> **PROBLEM DETAILS**:
Only these lines of the data below are wanted: the one with "Create HintDb oidc_calls.", the one with "(** *** The transactions *)", and any lines between them, each repeated exactly.

[[ DATA PROVIDED, beginning ]]

(* ===== verification/OidcFlow.v ===== *)
(** * OpenID Connect provider: the flows

    The theorems on the endpoints of [OidcProvider]: every call is a sequence
    of the transactions of [OidcStore], so that the theorems on their
    interleavings hold for the service; what an exchange of a code shows; that
    an issued token is accepted and what it gives; and what a logout ends. *)

From Stdlib Require Import Ascii.
From S2P Require Import Prelude GoStrings Stateful AccessModel PermissionTables PermissionResolver WorkflowModel GoLib GoCrypto GoSha256 SecretCrypto Sql PortalPolicy OidcStore OidcProvider.

Open Scope Z_scope.

(** ** Calls are transactions *)

(** The tables change by transactions with a property, and by other tables. *)
Definition reaches (P : oidc_op -> Prop) (s s' : OidcStore) : Prop := exists tr, oidc_steps s tr s' /\ Forall (fun x => P (fst x)) tr.

Lemma steps_trans s tr s1 tr' s' : oidc_steps s tr s1 -> oidc_steps s1 tr' s' -> oidc_steps s (tr ++ tr') s'.
Proof. induction 1; intros; [done| |]; econstructor; eauto. Qed.

#[export] Instance reaches_refl P : Reflexive (reaches P).
Proof. intros s. exists []. split; constructor. Qed.
#[export] Instance reaches_trans P : Transitive (reaches P).
Proof. intros s1 s2 s3 (tr & H1 & P1) (tr' & H2 & P2). exists (tr ++ tr'). split; [by eapply steps_trans|by apply Forall_app]. Qed.

Lemma reaches_env P s s' : elsewhere s s' -> reaches P s s'.
Proof. intros He. exists []. split; [eapply oidc_env; [done|constructor]|constructor]. Qed.

Lemma reaches_op (P : oidc_op -> Prop) o s ok s' : issued o -> P o -> run_oidc_op o s = (ok, s') -> reaches P s s'.
Proof. intros Hi Hp Hr. exists [(o, ok)]. split; [econstructor; [done|done|constructor]|by repeat constructor]. Qed.

(** Changes of tables other than codes, sessions and tokens. *)
Lemma elsewhere_same s s' : oidc_wf s -> od_codes s' = od_codes s -> od_sessions s' = od_sessions s -> od_tokens s' = od_tokens s -> elsewhere s s'.
Proof.
  intros Hwf Hc Hs Ht. split; [by rewrite Hc|rewrite Hs; eauto|]. rewrite Ht. symmetry. apply map_filter_id. intros h t Htk. cbn.
  rewrite Hs. destruct (wf_owned _ Hwf h t Htk) as (x & Hx & _). eauto.
Qed.

(** A call whose effect on well-formed tables is a sequence of transactions
    with the property. *)
Definition transactional {A} (P : oidc_op -> Prop) (m : oidc A) : Prop :=
  forall w r w', oidc_wf (ow_store w) -> m w = (r, w') -> reaches P (ow_store w) (ow_store w') /\ oidc_wf (ow_store w').

Definition transactional_store {A} (P : oidc_op -> Prop) (m : oidc_store A) : Prop :=
  forall s r s', oidc_wf s -> m s = (r, s') -> reaches P s s' /\ oidc_wf s'.

Lemma reaches_wf P s s' : reaches P s s' -> oidc_wf s -> oidc_wf s'.
Proof. intros (tr & Hs & _). by eapply oidc_steps_wf. Qed.

Lemma reaches_both {P s s'} : oidc_wf s -> reaches P s s' -> reaches P s s' /\ oidc_wf s'.
Proof. intros Hwf Hr. split; [done|]. by eapply reaches_wf. Qed.

Lemma transactional_gret {P} {A} (a : A) : transactional P (gret a).
Proof. intros w r w' Hwf [= _ <-]. by apply reaches_both. Qed.
Lemma transactional_gfail {P} {A} e : transactional P (@gfail OidcWorld A e).
Proof. intros w r w' Hwf [= _ <-]. by apply reaches_both. Qed.
Lemma transactional_glift {P} {A} (x : result A) : transactional P (glift x).
Proof. intros w r w' Hwf [= _ <-]. by apply reaches_both. Qed.
Lemma transactional_oquery {P} {A} (q : OidcStore -> result A) : transactional P (oquery q).
Proof. intros w r w' Hwf [= _ <-]. by apply reaches_both. Qed.
Lemma transactional_ocheck {P} q : transactional P (ocheck q).
Proof. destruct q; [apply transactional_gfail|apply transactional_gret]. Qed.

Lemma transactional_bind {P} {A B} (m : oidc A) (f : A -> oidc B) : transactional P m -> (forall a, transactional P (f a)) -> transactional P (gbind m f).
Proof.
  intros Hm Hf w r w' Hwf. unfold gbind. destruct (m w) as [[a|e] w1] eqn:Hmw; intros Hr.
  - destruct (Hm w (Ok a) w1 Hwf Hmw) as [H1 Hwf1]. destruct (Hf a w1 r w' Hwf1 Hr) as [H2 Hwf2]. split; [by etrans|done].
  - injection Hr as _ <-. by eapply Hm.
Qed.

(** The value read is known to the rest. *)
Lemma transactional_lift {P} {A B} (x : result A) (f : A -> oidc B) : (forall a, x = Ok a -> transactional P (f a)) -> transactional P (gbind (glift x) f).
Proof.
  intros Hf w r w' Hwf. unfold gbind, glift. destruct x as [a|e] eqn:Hx; [by apply Hf|]. intros [= _ <-]. by apply reaches_both.
Qed.

Lemma transactional_query {P} {A B} (q : OidcStore -> result A) (f : A -> oidc B) :
  (forall s a, q s = Ok a -> transactional P (f a)) -> transactional P (gbind (oquery q) f).
Proof.
  intros Hf w r w' Hwf. unfold gbind, oquery. destruct (q (ow_store w)) as [a|e] eqn:Hx; [by eapply Hf|]. intros [= _ <-]. by apply reaches_both.
Qed.

Lemma transactional_in {P} {A} (m : oidc_store A) : transactional_store P m -> transactional P (in_oidc m).
Proof.
  intros Hm w r w' Hwf. unfold in_oidc. destruct (m (ow_store w)) as [x s] eqn:Hs. intros [= _ <-]. cbn. by eapply Hm.
Qed.

(** Renaming an error, dropping it, or continuing on it. *)
Lemma transactional_map {P} {A B} (f : result A -> result B) (m : oidc A) : transactional P m -> transactional P (fun w => let '(r, w) := m w in (f r, w)).
Proof. intros Hm w r w' Hwf. destruct (m w) as [x w1] eqn:Hx. intros [= _ <-]. by eapply Hm. Qed.

Lemma transactional_ignore {P} m : transactional P m -> transactional P (oignore m).
Proof. apply (transactional_map (fun _ => Ok tt)). Qed.

Lemma transactional_match {P} {A B} (m : oidc A) (f : A -> oidc B) (g : error -> oidc B) : transactional P m -> (forall a, transactional P (f a)) -> (forall e, transactional P (g e)) ->
  transactional P (fun w => match m w with (Err e, w) => g e w | (Ok a, w) => f a w end).
Proof.
  intros Hm Hf Hg w r w' Hwf. destruct (m w) as [[a|e] w1] eqn:Hmw; intros Hr; destruct (Hm _ _ _ Hwf Hmw) as [H1 Hwf1].
  - destruct (Hf a w1 r w' Hwf1 Hr) as [H2 Hwf2]. split; [by etrans|done].
  - destruct (Hg e w1 r w' Hwf1 Hr) as [H2 Hwf2]. split; [by etrans|done].
Qed.

(** A call that reads the tables before it chooses what to do. *)
Lemma transactional_at {P} {A} (m : oidc A) : (forall w, exists m', transactional P m' /\ m w = m' w) -> transactional P m.
Proof. intros Hm w r w' Hwf. destruct (Hm w) as (m' & Hm' & ->). by apply Hm'. Qed.

Create HintDb oidc_calls.
#[export] Hint Resolve transactional_gret transactional_gfail transactional_glift transactional_oquery transactional_ocheck transactional_bind
  transactional_in transactional_map transactional_ignore : oidc_calls.

(** *** The transactions *)

Lemma op_transactional {P : oidc_op -> Prop} {A} (m : oidc_store A) o : issued o -> P o ->
  (forall s, run_oidc_op o s = (succeeded (fst (m s)), snd (m s))) -> transactional_store P m.
Proof.
  intros Hi Hp Hm s r s' Hwf Hr. specialize (Hm s). rewrite Hr in Hm. apply reaches_both; [done|]. by eapply reaches_op.
Qed.

Lemma create_code_transactional {P : oidc_op -> Prop} item : AuthorizationCode_ConsumedAt item = None -> P (OpCreateCode item) -> transactional_store P (repo_CreateAuthorizationCode item).
Proof. intros Hc Hp. apply (op_transactional _ (OpCreateCode item)); [done|done|]. intros s. cbn. by destruct (repo_CreateAuthorizationCode item s). Qed.

Lemma consume_code_transactional {P : oidc_op -> Prop} h now : P (OpConsumeCode h now) -> transactional_store P (repo_ConsumeAuthorizationCode h now).
Proof. intros Hp. apply (op_transactional _ (OpConsumeCode h now)); [done|done|]. intros s. cbn. by destruct (repo_ConsumeAuthorizationCode h now s). Qed.

Lemma create_session_transactional {P : oidc_op -> Prop} session token : OIDCSession_RevokedAt session = None -> P (OpCreateSession session token) ->
  transactional_store P (repo_CreateOIDCSession session (first_token session <$> token)).
Proof.
  intros Hr Hp. apply (op_transactional _ (OpCreateSession session token)); [done|done|]. intros s. cbn.
  by destruct (repo_CreateOIDCSession session _ s).
Qed.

[[ DATA PROVIDED, end ]]

> **SOLUTION FOR THIS PROBLEM**:
Create HintDb oidc_calls.
#[export] Hint Resolve transactional_gret transactional_gfail transactional_glift transactional_oquery transactional_ocheck transactional_bind
  transactional_in transactional_map transactional_ignore : oidc_calls.

(** *** The transactions *)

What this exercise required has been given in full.